Vedanta Ltd, Metals & Mining conglomerate show 17% growth in aluminium production uplifted by balance and increase of its smelters at Jharsuguda (Odisha). In the last fiscal, aluminium output was 1.95 million tones in terms of volumes, best until now; outpacing 1.67mt in FY’ 2018; making Vedanta, the country's largest producer of the white metal, overshadowing Hindalco Industries.
The aluminium output at Bharat Aluminium Company (BALCO) smelters owned by Vedanta at Korba (Chhattisgarh) remained even. The output was strengthened by Vedanta’s two smelters at Jharsuguda, separate facility and other within SEZ (Special Economic Zone) notified area in its region. The Jharsuguda output rise by 24% while SEZ unit recorded a higher production flow of 27 per cent.
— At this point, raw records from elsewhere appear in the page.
(* ===== verification/Mem.v ===== *)
(** * Words in physical memory

    64-bit loads and stores as little-endian byte sequences over the byte
    memory, with the lemmas the allocator and the page tables share. *)

From S2P Require Import Prelude State CString.

Module Mem.

Fixpoint loadn (m : gmap Z Z) (a : Z) (n : nat) : Z :=
  match n with
  | O => 0
  | S n => rd m a + 256 * loadn m (a + 1) n
  end.
Fixpoint storen (m : gmap Z Z) (a : Z) (n : nat) (v : Z) : gmap Z Z :=
  match n with
  | O => m
  | S n => storen (<[a := u8 v]> m) (a + 1) n (v / 256)
  end.
Definition load64 (m : gmap Z Z) (a : Z) : Z := loadn m a 8.
Definition store64 (m : gmap Z Z) (a v : Z) : gmap Z Z := storen m a 8 v.

(** [*(uint64 * )a] and [*(uint64 * )a = v] *)
Definition ld64 (a : Z) : K Z := gets (fun s => load64 (k_mem s) a).
Definition st64 (a v : Z) : K unit := modify (upd k_mem (fun m => store64 m a v)).

(** Copies between memory and a kernel object that is not in it (a local
    variable, a field of a table entry): the object is its list of bytes,
    and reading past its end is a [Fault]. *)
Fixpoint put_bytes (m : gmap Z Z) (a : Z) (bs : list Z) : gmap Z Z :=
  match bs with [] => m | b :: bs => put_bytes (<[a := b]> m) (a + 1) bs end.
Fixpoint get_bytes (m : gmap Z Z) (a : Z) (n : nat) : list Z :=
  match n with O => [] | S n => rd m a :: get_bytes m (a + 1) n end.
Definition memmove_out (a : Z) (src : list Z) (n : Z) : K unit :=
  if Z.of_nat (length src) <? n then fault "memmove" else
  modify (upd k_mem (fun m => put_bytes m a (take (Z.to_nat n) src))).
Definition memmove_in (a n : Z) : K (list Z) :=
  gets (fun s => get_bytes (k_mem s) a (Z.to_nat n)).

(** The bytes of a C object of an integer type, little-endian. *)
Fixpoint le_bytes (n : nat) (v : Z) : list Z :=
  match n with O => [] | S n => u8 v :: le_bytes n (v / 256) end.
Definition bytes_of_int (v : Z) : list Z := le_bytes 4 (u32 v).
Definition bytes_of_u64 (v : Z) : list Z := le_bytes 8 v.
Fixpoint le_val (bs : list Z) : Z :=
  match bs with [] => 0 | b :: bs => b + 256 * le_val bs end.

Lemma rd_put_bytes m a bs x :
  rd (put_bytes m a bs) x =
  if a <=? x then default (rd m x) (bs !! Z.to_nat (x - a)) else rd m x.
Proof.
  revert m a. induction bs as [|b bs IH]; intros m a; simpl.
  - destruct (a <=? x); done.
  - rewrite IH, rd_insert.
    destruct (Z.leb_spec (a + 1) x), (Z.leb_spec a x), (Z.eqb_spec a x); try lia.
    + replace (Z.to_nat (x - a)) with (S (Z.to_nat (x - (a + 1)))) by lia. done.
    + subst. by rewrite Z.sub_diag.
Qed.
Lemma rd_put_bytes_out m a bs x :
  x < a \/ a + Z.of_nat (length bs) <= x -> rd (put_bytes m a bs) x = rd m x.
Proof.
  intros. rewrite rd_put_bytes. destruct (Z.leb_spec a x); [|done].
  rewrite lookup_ge_None_2 by lia. done.
Qed.
Lemma get_bytes_length m a n : length (get_bytes m a n) = n.
Proof. revert a. induction n; simpl; auto. Qed.
Lemma get_bytes_lookup m a n i : (i < n)%nat -> get_bytes m a n !! i = Some (rd m (a + Z.of_nat i)).
Proof.
  revert a i. induction n as [|n IH]; intros a i Hi; [lia|].
  destruct i; simpl; [by rewrite Z.add_0_r|]. rewrite IH by lia. f_equal. f_equal. lia.
Qed.
Lemma get_bytes_ext m m' a n :
  (forall x, a <= x < a + Z.of_nat n -> rd m x = rd m' x) -> get_bytes m a n = get_bytes m' a n.
Proof.
  revert a. induction n as [|n IH]; intros a H; simpl; [done|].
  rewrite (H a) by lia. f_equal. apply IH. intros. apply H. lia.
Qed.
Lemma get_put_bytes m a bs n : length bs = n -> get_bytes (put_bytes m a bs) a n = bs.
Proof.
  intros <-. apply list_eq. intros i.
  destruct (decide (i < length bs)%nat) as [Hi|Hi].
  - rewrite get_bytes_lookup, rd_put_bytes by done.
    rewrite (proj2 (Z.leb_le _ _)) by lia.
    replace (Z.to_nat (a + Z.of_nat i - a)) with i by lia.
    destruct (lookup_lt_is_Some_2 bs i Hi) as [b ->]. done.
  - rewrite !lookup_ge_None_2; [done|lia|]. rewrite get_bytes_length. lia.
Qed.
Lemma get_bytes_app m a n k :
  get_bytes m a (n + k) = get_bytes m a n ++ get_bytes m (a + Z.of_nat n) k.
Proof.
  revert a. induction n as [|n IH]; intros a; simpl; [by rewrite Z.add_0_r|].
  rewrite IH. do 3 f_equal. lia.
Qed.
Lemma le_bytes_length n v : length (le_bytes n v) = n.
Proof. revert v. induction n; simpl; auto. Qed.
Lemma le_val_bytes n v : le_val (le_bytes n v) = v mod 256 ^ Z.of_nat n.
Proof.
  revert v. induction n as [|n IH]; intros v; cbn [le_bytes le_val].
  - by rewrite Z.pow_0_r, Z.mod_1_r.
  - rewrite IH, Nat2Z.inj_succ, Z.pow_succ_r by lia. rewrite Z.rem_mul_r by lia. done.
Qed.

Lemma rd_storen m a n v x :
  rd (storen m a n v) x =
  if (a <=? x) && (x <? a + Z.of_nat n) then u8 (v / 256 ^ (x - a)) else rd m x.
Proof.
  revert m a v. induction n as [|n IH]; intros m a v; simpl.
  - destruct (Z.leb_spec a x), (Z.ltb_spec x (a + Z.of_nat 0)); simpl; auto; lia.
  - rewrite IH, rd_insert.
    destruct (Z.leb_spec (a + 1) x), (Z.ltb_spec x (a + 1 + Z.of_nat n)),
      (Z.leb_spec a x), (Z.ltb_spec x (a + Z.of_nat (S n))), (Z.eqb_spec a x);
      simpl; auto; try lia.
    + rewrite Z.div_div by lia. f_equal. f_equal.
      rewrite <- (Z.pow_1_r 256) at 1. rewrite <- Z.pow_add_r by lia. f_equal. lia.
    + subst. by rewrite Z.sub_diag, Z.pow_0_r, Z.div_1_r.
Qed.

Lemma loadn_ext m m' a n :
  (forall x, a <= x < a + Z.of_nat n -> rd m x = rd m' x) -> loadn m a n = loadn m' a n.
Proof.
  revert a. induction n as [|n IH]; intros a H; simpl; [done|].
  rewrite (H a) by lia. f_equal. f_equal. apply IH. intros. apply H. lia.
Qed.

Lemma loadn_bytes m a n v :
  (forall x, a <= x < a + Z.of_nat n -> rd m x = u8 (v / 256 ^ (x - a))) ->
  loadn m a n = v mod 256 ^ Z.of_nat n.
Proof.
  revert a v. induction n as [|n IH]; intros a v H; cbn [loadn].
  - by rewrite Z.pow_0_r, Z.mod_1_r.
  - rewrite (H a), (IH (a + 1) (v / 256)) by (try lia; intros; rewrite H by lia;
      rewrite Z.div_div by lia; f_equal; f_equal;
      rewrite <- (Z.pow_1_r 256) at 2; rewrite <- Z.pow_add_r by lia; f_equal; lia).
    rewrite Z.sub_diag, Z.pow_0_r, Z.div_1_r.
    rewrite Nat2Z.inj_succ, Z.pow_succ_r by lia.
    rewrite Z.rem_mul_r by lia. done.
Qed.

Lemma load64_store64_same m a v : load64 (store64 m a v) a = u64 v.
Proof.
  unfold load64, store64. rewrite (loadn_bytes _ _ _ v); [done|].
  intros x Hx. rewrite rd_storen.
  destruct (Z.leb_spec a x), (Z.ltb_spec x (a + Z.of_nat 8)); simpl; auto; lia.
Qed.

Lemma rd_store64_ne m a v x : x < a \/ a + 8 <= x -> rd (store64 m a v) x = rd m x.
Proof.
  intros. unfold store64. rewrite rd_storen.
  destruct (Z.leb_spec a x), (Z.ltb_spec x (a + Z.of_nat 8)); simpl; auto; lia.
Qed.

Lemma load64_ext m m' a :
  (forall x, a <= x < a + 8 -> rd m x = rd m' x) -> load64 m a = load64 m' a.
Proof. intros H. apply loadn_ext. intros. apply H. lia. Qed.

Lemma load64_store64_ne m a b v :
  b + 8 <= a \/ a + 8 <= b -> load64 (store64 m a v) b = load64 m b.
Proof. intros. apply load64_ext. intros. apply rd_store64_ne. lia. Qed.

(** [m'] is [m] with the page at [p] filled with [c]. *)
Definition page_filled (m : gmap Z Z) (p c : Z) (m' : gmap Z Z) : Prop :=
  forall x, rd m' x = if (p <=? x) && (x <? p + PGSIZE) then u8 c else rd m x.
Lemma memset_filled m p c : page_filled m p c (memset m p c PGSIZE).
Proof. intros x. by rewrite memset_spec by (unfold PGSIZE; lia). Qed.

Lemma load64_memset_out m dst c n a : 0 <= n ->
  a + 8 <= dst \/ dst + n <= a -> load64 (memset m dst c n) a = load64 m a.
Proof.
  intros ? ?. apply load64_ext. intros x Hx. rewrite memset_spec by lia.
  destruct (Z.leb_spec dst x), (Z.ltb_spec x (dst + n)); simpl; auto; lia.
Qed.

Lemma load64_memset_zero m dst n a : 0 <= n ->
  dst <= a -> a + 8 <= dst + n -> load64 (memset m dst 0 n) a = 0.
Proof.
  intros. unfold load64. rewrite (loadn_bytes _ _ _ 0).
  - by rewrite Z.mod_0_l.
  - intros x Hx. rewrite memset_spec by lia.
    destruct (Z.leb_spec dst x), (Z.ltb_spec x (dst + n)); simpl; try lia.
    by rewrite Z.div_0_l by (apply Z.pow_nonzero; lia).
Qed.

Lemma load64_range m a : (forall x, 0 <= rd m x < 256) -> 0 <= load64 m a < 2 ^ 64.
Proof.
  intros H. unfold load64. cbn [loadn].
  pose proof (H a). pose proof (H (a+1)). pose proof (H (a+1+1)). pose proof (H (a+1+1+1)).
  pose proof (H (a+1+1+1+1)). pose proof (H (a+1+1+1+1+1)).
  pose proof (H (a+1+1+1+1+1+1)). pose proof (H (a+1+1+1+1+1+1+1)). lia.
Qed.

#[global] Opaque load64 store64.

(** ** Page arithmetic *)

Lemma land_pgmask a : Z.land a (Z.lnot (PGSIZE - 1)) = a - a mod PGSIZE.
Proof.
  change (PGSIZE - 1) with (Z.ones 12). rewrite <- Z.ldiff_land, Z.ldiff_ones_r by lia.
  rewrite Z.shiftl_mul_pow2, Z.shiftr_div_pow2 by lia.
  change (2 ^ 12) with PGSIZE. pose proof (Z.div_mod a PGSIZE). unfold PGSIZE in *. lia.
Qed.
Lemma PGROUNDDOWN_eq a : PGROUNDDOWN a = a - a mod PGSIZE.
Proof. apply land_pgmask. Qed.
Lemma PGROUNDUP_eq a : 0 <= a < 2 ^ 64 - PGSIZE ->
  PGROUNDUP a = (a + PGSIZE - 1) - (a + PGSIZE - 1) mod PGSIZE.
Proof. intros. unfold PGROUNDUP. rewrite u64_small by (unfold PGSIZE in *; lia). apply land_pgmask. Qed.
Lemma PGROUNDUP_spec a : 0 <= a < 2 ^ 64 - PGSIZE ->
  PGROUNDUP a mod PGSIZE = 0 /\ a <= PGROUNDUP a < a + PGSIZE.
Proof.
  intros H. rewrite PGROUNDUP_eq by done. unfold PGSIZE in *.
  pose proof (Z.mod_pos_bound (a + 4096 - 1) 4096).
  split; [|lia]. rewrite Zminus_mod_idemp_r, Z.sub_diag. done.
Qed.
Lemma PGROUNDDOWN_spec a : PGROUNDDOWN a mod PGSIZE = 0 /\ PGROUNDDOWN a <= a < PGROUNDDOWN a + PGSIZE.
Proof.
  rewrite PGROUNDDOWN_eq. unfold PGSIZE.
  pose proof (Z.mod_pos_bound a 4096).
  split; [|lia]. rewrite Zminus_mod_idemp_r, Z.sub_diag. done.
Qed.
Lemma PGROUNDDOWN_aligned a : a mod PGSIZE = 0 -> PGROUNDDOWN a = a.
Proof. intros H. rewrite PGROUNDDOWN_eq, H. lia. Qed.
Lemma pg_aligned_add a k : a mod PGSIZE = 0 -> (a + k * PGSIZE) mod PGSIZE = 0.
Proof. intros. rewrite Z.mod_add by done. done. Qed.
Lemma pg_aligned_step a : a mod PGSIZE = 0 -> (a + PGSIZE) mod PGSIZE = 0.
Proof. intros. rewrite <- (Z.mul_1_l PGSIZE) at 1. by apply pg_aligned_add. Qed.

(** Distinct pages do not overlap. *)
Lemma page_disjoint p q :
  p mod PGSIZE = 0 -> q mod PGSIZE = 0 -> p <> q -> p + PGSIZE <= q \/ q + PGSIZE <= p.
Proof.
  unfold PGSIZE. intros Hp Hq Hne.
  apply Z.mod_divide in Hp as [a ->]; [|lia]. apply Z.mod_divide in Hq as [b ->]; [|lia]. nia.
Qed.

#[global] Opaque PGROUNDUP PGROUNDDOWN.

Lemma segs_ld64 P `{!PreOrder P} a : segs P (ld64 a).
Proof. unfold ld64. segs_tac. Qed.
Lemma segs_st64 P `{!PreOrder P} `{!Blind P k_mem} a v : segs P (st64 a v).
Proof. unfold st64. segs_tac. Qed.

Lemma segs_memmove_out P `{!PreOrder P} `{!Blind P k_mem} a src n : segs P (memmove_out a src n).
Proof. unfold memmove_out. segs_tac. Qed.
Lemma segs_memmove_in P `{!PreOrder P} a n : segs P (memmove_in a n).
Proof. unfold memmove_in. segs_tac. Qed.

Lemma nosw_ld64 a : noswitch (ld64 a).
Proof. unfold ld64. nosw_tac. Qed.
Lemma nosw_st64 a v : noswitch (st64 a v).
Proof. unfold st64. nosw_tac. Qed.
Lemma nosw_memmove_out a src n : noswitch (memmove_out a src n).
Proof. unfold memmove_out. nosw_tac. Qed.
Lemma nosw_memmove_in a n : noswitch (memmove_in a n).
Proof. unfold memmove_in. nosw_tac. Qed.
#[export] Hint Resolve nosw_ld64 nosw_st64 nosw_memmove_out nosw_memmove_in : nosw.

End Mem.
Export Mem.
#[export] Hint Resolve segs_ld64 segs_st64 segs_memmove_out segs_memmove_in : segs.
The improvement in aluminium output was backed up by increase in the growth of volume at Vedanta’s Lanjigarh alumina refinery. Alumina production landed up to 1.5mt uplifted by 24%.
Vedanta Ltd in its statement said, “Improved captive alumina production and locally sourced bauxite are key to drive our aluminium costs lower. The peak run rate at Lanjigarh refinery during the year was 1.8 mtpa (million tonnes per annum)”.
Vedanta’s Lanjigarh refinery is getting support from Odisha Mining Corporation, a state-controlled mining organization from Q1 of FY’2019. To achieve a mount rate of 3mtpa, OMC has boost its bauxite output at its Kodingamali mine. Under a long-term relationship agreement, OMC sell-off 70% of its mined bauxite to Vedanta. The balance quantity is offered for bids at bauxite auctions held within a period of six months.
Coal sustain to be a key thrust area for Vedanta. In a statement Vedanta added, “The linkage coal materialization for the captive power plants has improved in Q4 FY2019 as compared to previous quarters resulting in no power import for the last four months. The company secured 3.2 million tonnes of coal in Tranche IV auction and materialization has started from March 2019. This will improve coal availability and therefore help to drive our costs down”.